Machine Learning Thoughts

Some thoughts about philosophical, theoretical and practical aspects of Machine Learning.

About

My Photo

Favorite Links

  • Publications
  • Homepage

Categories

  • Artificial Intelligence
  • Data Mining
  • General
  • Links
  • Machine Learning
  • Personal
  • Pertinence
  • Philosophy
  • search engine
  • Theory

Recent Comments

  • freight on Why do we do Science?
  • freight on Why do we do Science?
  • Poker Ohne Einzahlung on Decision-making
  • Bonus Senza Deposito on Decision-making
  • Bonus sans dépôt on Decision-making
  • anti cellulite on Happiness of a scientist II: the 80/20 rule
  • Thesis Writing on The Failure of AI
  • nail school online on Happiness of a scientist II: the 80/20 rule
  • anti cellulite on The Failure of AI
  • Facebook advertising on Happiness of a scientist I: rationalization

Related blogs

  • Sam Cook
  • Group blog
  • Grant Ingersoll
  • Hal Daume III
  • ?Notes
  • Fernando Diaz
  • Matthew Hurst
    Director of Science and Innovation, Nielsen BuzzMetrics; co-creator of BlogPulse.
  • Daniel Lemire
  • Leonid Kontorovich
  • Cognitive Daily

Archives

  • February 2007
  • November 2006
  • September 2006
  • June 2006
  • May 2006
  • April 2006
  • March 2006
  • February 2006
  • January 2006
  • November 2005

Favorite Books

  • Advanced Lectures on Machine Learning : MLSS 2003 (Olivier Bousquet, Ulrike von Luxburg, Gunnar Rätsch eds)
  • Algorithmic Learning in a Random World (Vladimir Vovk,Alex Gammerman,Glenn Shafer)
  • Probability and Finance: It's Only a Game! (Glenn Shafer,Vladimir Vovk)

Machine Learning (Theory)

Add me to your TypePad People list
Subscribe to this blog's feed
Blog powered by TypePad

Other links

  • Listed on BlogShares
My Squidoo Lens

The Failure of AI

In the early days of AI, scientists thought they would be able to build an intelligent computer by the end of the 20th century. This raised various fears about computers eventually taking over the world, and human beings replaced by robots.
Not only this did not happen yet but we are very far from this!
But what is even worse is that we are now following a somewhat opposite trend. There are many tasks at which humans are far better than computers, but instead of trying to build better algorithms for these tasks, people are now trying to find ways to better make use of human intelligence, or rather to automate this usage!

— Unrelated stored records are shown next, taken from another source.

Lemma retain_spec keep m :
  wf m -> wf (retain keep m) /\ same_strategies m (retain keep m) /\
  forall id, is_Some ((retain keep m).(running_strategies) !! id) <->
             is_Some (m.(running_strategies) !! id) /\ keep id = true.
Proof.
  intros [W1 W2 W3 W4 W5]. split; [split; cbn|].
  - intros id t Ht. apply map_lookup_filter_Some in Ht as [Ht Hk]. cbn in Hk.
    destruct (W1 _ _ Ht) as [r Hr]. exists r. rewrite abort_all_lookup, bool_decide_false, Hr; [done|].
    rewrite dropped_handles. intros (id' & Ht' & Hk'). destruct (W1 _ _ Ht') as [r' Hr'].
    rewrite Hr in Hr'. simplify_eq. congruence.
  - intros t task. rewrite abort_all_lookup. case_bool_decide as Hd.
    + rewrite fmap_Some. intros (x & _ & ->). discriminate.
    + intros Ht Ha. apply map_lookup_filter_Some. split; [by apply W2|]. cbn.
      rewrite dropped_handles in Hd. destruct (keep (task_id task)) eqn:Ek; [done|].
      destruct Hd. exists (task_id task). split; [by apply W2 | done].
  - intros t. rewrite abort_all_lookup. case_bool_decide; [|apply W3].
    rewrite fmap_is_Some. apply W3.
  - intros t task. rewrite abort_all_lookup. case_bool_decide; [|apply W4].
    rewrite fmap_Some. intros (x & Hx & ->). cbn. eauto.
  - exact W5.
  - split; [done|]. intros id. cbn. unfold is_Some. setoid_rewrite map_lookup_filter_Some. cbn. naive_solver.
Qed.

(** ** Rounds *)

(** The sorted ids of the active strategies. *)
Definition active_ids (m : SolanaStrategyManager) : list StrategyId :=
  merge_sort Z.le (map_to_list (get_active_strategies m)).*1.

Lemma elem_of_active_ids id m :
  id ∈ active_ids m <-> is_Some (get_active_strategies m !! id).
Proof.
  unfold active_ids. rewrite (merge_sort_Permutation Z.le), list_elem_of_fmap. split.
  - intros ([id' r] & -> & Hin). apply elem_of_map_to_list in Hin. by exists r.
  - intros [r Hr]. exists (id, r). split; [done | by apply elem_of_map_to_list].
Qed.

(** What a strategy's removal from the running ones depends on. *)
Definition wanted (m : SolanaStrategyManager) (id : StrategyId) : bool :=
  match get_active_strategies m !! id with Some r => negb (is_stopped m r) | None => false end.

Lemma same_strategies_active m m' :
  same_strategies m m' -> get_active_strategies m' = get_active_strategies m.
Proof.
  intros (Hs & Ho & _ & _). unfold get_active_strategies. rewrite Hs.
  apply map_filter_ext. intros id r _. cbn. unfold is_active. by rewrite Ho.
Qed.

Lemma same_strategies_wanted m m' id : same_strategies m m' -> wanted m' id = wanted m id.
Proof.
  intros Hs. unfold wanted, is_stopped. rewrite (same_strategies_active _ _ Hs).
  by destruct Hs as (_ & -> & _ & _).
Qed.

Lemma active_allocated m :
  wf m -> Forall (fun p => p.2 < m.(next_object)) (map_to_list (get_active_strategies m)).
Proof.
  intros Hwf. apply Forall_forall. intros [id r] Hin.
  apply elem_of_map_to_list, map_lookup_filter_Some in Hin as [Hr _]. by eapply wf_strategies.
Qed.

Lemma set_notified_wf b m : wf m -> wf (set_notified b m).
Proof. by intros []. Qed.

Lemma set_cached_ids_wf ids m : wf m -> wf (set_cached_ids ids m).
Proof. by intros []. Qed.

Two examples of this: Luis von Ahn's "Artificial artificial intelligence" and Amazon's "Mechanical Turk".

Luis von Ahn has designed a couple of internet games whose purpose is to make players perform useful tasks such as labeling images. Amazon is taking this to the industrial scale (although not as a game anymore) by allowing people to design programs which include calls to web services which are actually executed by paid humans (e.g. your program calls "translate(text)" and the text is sent to someone who translates the text and return the result)!

Update (21/12/2006): I found a related article in the Boston Globe, citing other examples of the same kind, such as Mozes Mob, a cell phone Q&A service powered by humans.

November 30, 2006 in Artificial Intelligence, Data Mining, Machine Learning | Permalink | Comments (45) | TrackBack (1)

Machine Learning Search Engine

Google custom search engines are a very nice idea.
I have started to create such a custom search engine for Machine Learning research. It is still preliminary, so feel free to suggest URLs or categories to add to it.
Here is the link (Update: I removed the search box from this blog as it did not work, you should use the above link to try it out)

November 30, 2006 in Machine Learning, search engine | Permalink | Comments (29) | TrackBack (0)

Machine Learning Videos

I have just created a page with a selection of cool Machine Learning videos (mainly talks given at Google). Feel free to suggest some more to add to this page...

November 28, 2006 in Machine Learning | Permalink | Comments (43) | TrackBack (0)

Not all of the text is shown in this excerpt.